Friday, May 11, 2012

"Question 1(c)"

When FDA's Antiviral Advisory Committee finally voted last night whether to recommend an HIV prevention indication for Truvada (see previous posts), it turned out that some of the suspense was unwarranted: for men who have sex with men and HIV negative people in serodiscordant relationships (i.e., their stable partner is HIV positive), the group voted 19-3 and 19-2, respectively, to recommend approval. 

The vote on "Question 1(c)," however (the panel voted on each proposed indication one at a time), was much closer.  The question was whether to recommend approval for indication in "Other individuals at risk for acquiring HIV through sexual activity."  As a committee member noted before the vote, this question was primarily about heterosexual women, many of whom face a high risk of HIV acquisition in the U.S. (not to mention globally), but in whom the clinical trials data have been less conclusive.  It has been widely noted that the FEM-PrEP trial, testing Truvada in heterosexual women, was stopped when an interim review showed that it would not demonstrate efficacy.  It has emerged subsequently, however, that adherence in FEM-PrEP was too low for the trial to have demonstrated an effect, regardless of the pill's actual efficacy.  Women have been included in other studies of oral tenofovir-based products (including Truvada), but neither of those studies was powered to draw conclusions by gender.  At the same time, it is biologically plausible that the products would not work in women, based on relatively low drug concentration in vaginal tissue associated with Truvada (compared to levels found effective in CAPRISA 004 from a topical tenofovir product, or compared to levels found in rectal tissue in men).  Thus, the shortage of efficacy data in women was a curveball for the panel, deciding how broadly to approve the indication for Truvada.

The committee voted 12-8 to approve the wider indication.  This close vote signals that the most interesting question, in advance of the FDA's anticipated June 15 decision on labeling, may be the "1(c)" population.  FDA appears likely to approve for MSM and serodiscordant couples, perhaps dampening the public debate on these questions--but focusing the debate on the wider indication? 

Thursday, May 10, 2012

PrEP: does risk compensation matter?

From today's meeting of the Antiviral Drugs Advisory Committee, which will advise FDA on whether to approve a new prevention indication for Truvada: Susan Buchbinder from the SF Dept of Public Health discusses the potential role of risk compensation in PrEP implementation.  (Risk compensation would occur if patients, perceiving PrEP to reduce their risk of HIV acquisition, start to engage in riskier behaviors and/or reduce their use of other protection methods such as condoms.  Clinical trials on PrEP have not found significant evidence of risk compensation, but can't rule out the possibility in real-world practice.)

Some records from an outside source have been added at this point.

(* ===== verification/PlatformBridgeProps.v ===== *)
(** * What the platform bridge filter promises

    The theorems about the filter: its data path implements the specification, what
    each answer of the platform does to headers and to a suspended stream, that the
    two directions are one code, and where they interfere. *)

From S2P Require Export PlatformBridgeData PlatformBridgeMirror Reference.

Section props.
Context {mode : BuildMode} `{Allocator} {HM : Type} `{!HeaderMap HM, !HeaderMapLaws HM} {B : Type}
  `{!BufferInstance B, !BufferLaws B} {P : Type} `{!EnvoyFilterEnums, !EnvoyFilterEnumsLaws}.
Abbreviation S := (filter_state HM B P).
Implicit Types (s : S).

(** The pointer decodeData computes. *)
Definition decoding_ref s : option buffer_ref :=
  match decoding_buffer s with Some _ => Some DecodingBuffer | None => None end.

Lemma decoding_ref_valid s x : decoding_ref s = Some x → is_Some (buffer_at x s).
Proof. unfold decoding_ref. destruct (decoding_buffer s) eqn:Hd; [|done]. intros [= <-]. by eexists. Qed.

Lemma decoding_ref_run s : internal_decoding_buffer s = Ok (decoding_ref s, s).
Proof. done. Qed.

(** The frame, the buffer and the iteration of the request direction. *)
Definition request_view (st : IterationState) (data : B) s : data_view :=
  view st (decoding_ref s) data s.

Lemma wp_decodeData st data end_stream f s a :
  iteration_state_ s = Some st → on_request_data (platform_filter_ s) = Some f →
  platform_answers f (presented (request_view st data s)) end_stream s a
    (held_blocks (decoding_ref s) data s) →
  wp (decodeData data end_stream)
    (λ e, oom e ∨ forbidden (request_view st data s) a PendingRequestHeaders s e)
    (λ p s', ∃ s1, implements (request_view st data s) a (decoding_ref s) PendingRequestHeaders s p s1 ∧
      s' = set_request_complete end_stream s1) s.
Proof.
  intros Hst Hf Ha. apply wp_bind. eapply wp_run; [apply decoding_ref_run|].
  apply wp_bind, wp_gets, wp_bind. rewrite Hf.
  eapply wp_conseq; [apply wp_onData; [done|apply decoding_ref_valid|done]|].
  intros p s1 Hi. apply wp_bind, wp_modify, wp_ret. by exists s1.
Qed.

(** C3: decodeData implements the data specification. Let the platform handle request
    data, iteration be ongoing or stopped, and the platform return with any answer: one
    of the four statuses, with headers to replace the pending ones or without where it
    resumes, or a status the filter does not support. The platform is shown exactly the
    bytes the specification says (the frame, or buffer and frame joined when data waits
    already), and afterwards the status returned, the caller's frame, the buffered data
    and the iteration state are the specification's. When headers came with
    ResumeIteration, the pending header map holds exactly those, and is no longer
    pending. No other field of the filter changes, the end-of-stream flag, the C memory
    and the platform's own state aside. It can fail only where memory runs out; where
    the specification forbids the answer, by RELEASE_ASSERT or, for an unsupported
    status, by PANIC; and, undefined behaviour, where headers are returned while no
    header map is pending. *)
Theorem decodeData_implements_spec st data end_stream f s a :
  iteration_state_ s = Some st → on_request_data (platform_filter_ s) = Some f →
  platform_answers f (presented (request_view st data s)) end_stream s a
    (held_blocks (decoding_ref s) data s) →
  wp (decodeData data end_stream)
    (λ e, oom e ∨ forbidden (request_view st data s) a PendingRequestHeaders s e)
    (λ p s', ∃ st' s0, iteration_state_ s' = Some st' ∧
      data_spec (request_view st data s) a = Some (p.1, view st' (decoding_ref s) p.2 s') ∧
      pending_replaced PendingRequestHeaders a s = Some s0 ∧
      same_rest (decoding_ref s) (set_request_complete end_stream s0) s') s.
Proof.
  intros Hst Hf Ha. eapply wp_conseq; [exact (wp_decodeData _ _ _ _ _ _ Hst Hf Ha)|].
  intros p s' (s1 & (st' & s0 & Hs & Hspec & Hp & Hrest) & ->). exists st', s0.
  split_and!; [done| |done|].
  - rewrite Hspec. by destruct (decoding_ref s) as [[]|].
  - apply (f_equal (set_request_complete end_stream)) in Hrest.
    unfold same_rest. rewrite Hrest at 1. by destruct (decoding_ref s) as [[]|].
Qed.

(** A frame that is forwarded twice. When iteration is stopped and the buffer
    exists but is empty (the previous data was dropped), and the platform resumes on
    the next frame with its own data, the platform's data goes into the buffer but
    the caller's frame, which it was meant to replace, is handed on as it came. *)
Theorem resume_leaves_frame data end_stream f s bs returned b :
  is_Some (pending_replaced PendingRequestHeaders (AnswerResume bs returned) s) →
  iteration_state_ s = Some Stopped → on_request_data (platform_filter_ s) = Some f →
  decoding_buffer s = Some b → buf_bytes b = [] →
  platform_answers f (buf_bytes data) end_stream s (AnswerResume bs returned)
    (held_blocks (Some DecodingBuffer) data s) →
  wp (decodeData data end_stream) oom
    (λ p s', p.1 = DataContinue ∧ buf_bytes <$> decoding_buffer s' = Some bs ∧
      buf_bytes p.2 = buf_bytes data) s.
Proof.
  intros [s2 Hs2] Hst Hf Hb Hempty Ha.
  assert (Hr : decoding_ref s = Some DecodingBuffer) by (unfold decoding_ref; by rewrite Hb).
  assert (Hv : request_view Stopped data s = DataView Stopped (Some []) (buf_bytes data)).
  { unfold request_view, view. rewrite Hr. unfold buffer_of. cbn. by rewrite Hb, <- Hempty. }
  pose proof (wp_decodeData Stopped data end_stream f s (AnswerResume bs returned) Hst Hf) as Hwp.
  rewrite Hv, Hr in Hwp. specialize (Hwp Ha).
  eapply wp_mono; [exact Hwp|..].
  - intros e [?|[[Hno _]|(_ & Hno & _)]]; [done|by cbn in Hno|by rewrite Hs2 in Hno].
  - intros [status data'] s' (s1 & (st' & s0 & _ & Hspec & _) & ->). cbn in Hspec.
    injection Hspec as <- _ Hbuf Hframe. done.
Qed.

Buchbinder notes that in terms of overall risk reduction, even partial PrEP efficacy would offset a fair amount of risk compensation--that is, it would take a lot more unprotected sex to eliminate the benefit of an intervention that reduces risk by, say, 60%.  She also draws an analogy to statins, a partially effective drug intervention used to reduce risk of cardiovascular diseases.  Whereas risk compensation is continually debated in the context of partially effective HIV risk reduction methods such male circumcision and PrEP, she notes, it is rarely discussed in the context of statins: doctors don't withhold statins based on the worry that patients will end up eating more cheeseburgers.

This analogy raises the question of whether the focus on risk compensation in HIV prevention has something to do with social norms: whereas eating an unhealthy diet is common in most groups, are the activities that increase HIV risk--unprotected sex, especially anal sex, and IV drug use--regarded in a way that makes the possibility of their increase seem disproportionately problematic?  Is the concern amplified by cultural taboos?